(RECORDS SHOWN)
Definition set_rt_frames (s : FrameState) (rt : Runtime) : Runtime :=
  mkRuntime (rt_initialized rt) s (rt_heap rt) (rt_metadata rt).
Definition set_rt_initialized (b : bool) (rt : Runtime) : Runtime :=
  mkRuntime b (rt_frames rt) (rt_heap rt) (rt_metadata rt).
Definition set_rt_heap (h : option (Z * Z)) (rt : Runtime) : Runtime :=
  mkRuntime (rt_initialized rt) (rt_frames rt) h (rt_metadata rt).
Definition set_rt_metadata (m : option MemoryMetadata) (rt : Runtime) : Runtime :=
  mkRuntime (rt_initialized rt) (rt_frames rt) (rt_heap rt) m.

(** [self.allocator.op()] under the allocator's lock. *)
Definition on_frames {A} (op : F A) : M Runtime A :=
  λ rt, match op (rt_frames rt) with
        | Done (a, s) => Done (a, set_rt_frames s rt)
        | Panic msg => Panic msg
        end.

Definition runtime_reset : M Runtime unit :=
  modify (set_rt_initialized false);; on_frames (modify (set_alloc (λ _, allocator_new))).

Definition usable_ranges : M Runtime (list AddrRange) :=
  gets (λ rt, match rt_metadata rt with Some md => md_usable_ranges md | None => [] end).

Definition runtime_alloc_frame : M Runtime (option Z) :=
  initialized ← gets rt_initialized;
  if negb initialized then mret None else on_frames alloc_frame.

Definition alloc_contiguous_frames_aligned (frames : nat) (align : Z) : M Runtime (option AddrRange) :=
  initialized ← gets rt_initialized;
  if negb initialized then mret None else on_frames (alloc_contiguous_aligned frames PAGE_SIZE align).

Definition alloc_contiguous_frames (frames : nat) : M Runtime (option AddrRange) :=
  alloc_contiguous_frames_aligned frames PAGE_SIZE.

Definition is_valid_usable_frame (usable_ranges : list AddrRange) (frame_pa : Z) : bool :=
  if negb (Z.land frame_pa (PAGE_SIZE - 1) =? 0)%Z then false
  else existsb (λ range, (r_start range <=? frame_pa)%Z && (frame_pa <? r_end range)%Z) usable_ranges.

Definition is_valid_usable_frame_range (usable_ranges : list AddrRange) (range : AddrRange) : bool :=
  if (r_end range <=? r_start range)%Z then false
  else if negb (Z.land (r_start range) (PAGE_SIZE - 1) =? 0)%Z || negb (Z.land (r_end range) (PAGE_SIZE - 1) =? 0)%Z
  then false
  else existsb (λ usable, (r_start usable <=? r_start range)%Z && (r_end range <=? r_end usable)%Z) usable_ranges.

Definition runtime_free_frame (frame_pa : Z) : M Runtime unit :=
  initialized ← gets rt_initialized;
  assert_that initialized "memory: free_frame before init";;
  usable ← usable_ranges;
  assert_that (is_valid_usable_frame usable frame_pa) "memory: attempted to free invalid frame";;
  on_frames (free_frame frame_pa).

(GOAL OF THE EXERCISE)
When the string "AddrRange" appears in a line of the records above, that line is to be copied.

(TASK OUTPUT)
Definition usable_ranges : M Runtime (list AddrRange) :=
Definition alloc_contiguous_frames_aligned (frames : nat) (align : Z) : M Runtime (option AddrRange) :=
Definition alloc_contiguous_frames (frames : nat) : M Runtime (option AddrRange) :=
Definition is_valid_usable_frame (usable_ranges : list AddrRange) (frame_pa : Z) : bool :=
Definition is_valid_usable_frame_range (usable_ranges : list AddrRange) (range : AddrRange) : bool :=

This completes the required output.